How Many ERP Vendors to Evaluate
Although there is no set number of vendors that your company should be evaluating, plan to short-list 2-4 vendors after initial discussions. Here are a few things to keep in mind about the risks of evaluating too many vendors:
- It becomes tough to distinguish between vendors and their offerings: ERP software demos can take hours, so try not to clog your mind. Instead, keep the number of demos low and spread them out over a few days, leaving time in between each to discuss and record notes.
- It wears down resources and employees: Again, it is a time-consuming process!
- It usually delays the decision-making process: The information overload leaves decision-makers feeling overwhelmed, so they often just “choose not to choose”.

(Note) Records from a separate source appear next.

Lemma msg_of_bytes_ok l : Forall is_byte l -> msg_ok (msg_of_bytes l).
Proof.
  intros Hl.
  assert (forall i, is_u32 (of_le (take 4 (drop i l)))) as Hw.
  { intros i. assert (Forall is_byte (take 4 (drop i l))) as Hb
      by (apply Forall_take, Forall_drop; done).
    pose proof (of_le_range _ Hb) as Hr. rewrite length_take in Hr.
    unfold is_u32, two32. split; [lia|].
    eapply Z.lt_le_trans; [apply Hr|].
    change 4294967296 with (256 ^ 4). apply Z.pow_le_mono_r; lia. }
  unfold msg_ok, msg_of_bytes; simpl. split_and!; apply Hw.
Qed.

(** A packet ready for the wire: what [send_packet] leaves in a packet whose
    payload fits. *)
Definition sendable (q : apacket) : Prop :=
  pkt_ok q /\ data_length (msg q) <= MAX_PAYLOAD /\
  check_header q = true /\ check_data q = Some true.

Lemma data_fits q :
  Z.of_nat (length (pk_data q)) = MAX_PAYLOAD -> data_length (msg q) <= MAX_PAYLOAD ->
  (Z.to_nat (data_length (msg q)) <= length (pk_data q))%nat.
Proof. intros. unfold MAX_PAYLOAD in *. lia. Qed.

Before you begin discussions with vendors, spend some time preparing a list of your requirements, determine where there are opportunities for measurable improvement, and involve the right people in the process. Diving a little bit deeper into this, when evaluating the handful of vendors that you choose to short-list, there are some major considerations to keep in mind such as; customer satisfaction, company size, sales process, support, on-going dependability, and costs.
Tips to Save Money During the Switch
Replacing QuickBooks with ERP is a major financial commitment and in order to make the right decision, focus on more than just cost and functionality—consider reliability, post-sale support, and vendor expertise. Below are strategies to save money during the process.
User Access
Determine which employees need access and how they’ll use the system. Some ERPs offer limited-functionality tools, like mobile sales apps, at reduced costs. Optimize user settings to minimize expenses.
Data Migration
To reduce costs, migrate only essential data, such as vendor, customer, and product information, plus key financials. While manual migration lowers vendor fees, it’s labor-intensive and error-prone. Alternatively, maintain historical data in a separate system for future reference.
Limit customization from the get-go
Avoid unnecessary add-ons or customizations during initial implementation. Many efficiency gains come with the base ERP package.
Internal Expertise
Training an in-house ERP champion to reduce reliance on external support and ensures smoother operations post-Go-Live.
Replacing QuickBooks with an ERP system is a critical step for businesses looking to scale efficiently. While the transition requires careful planning, the long-term benefits far outweigh the initial effort. By choosing the right ERP software and vendor, you’ll set your business up for success with streamlined operations, improved productivity, and enhanced financial accuracy.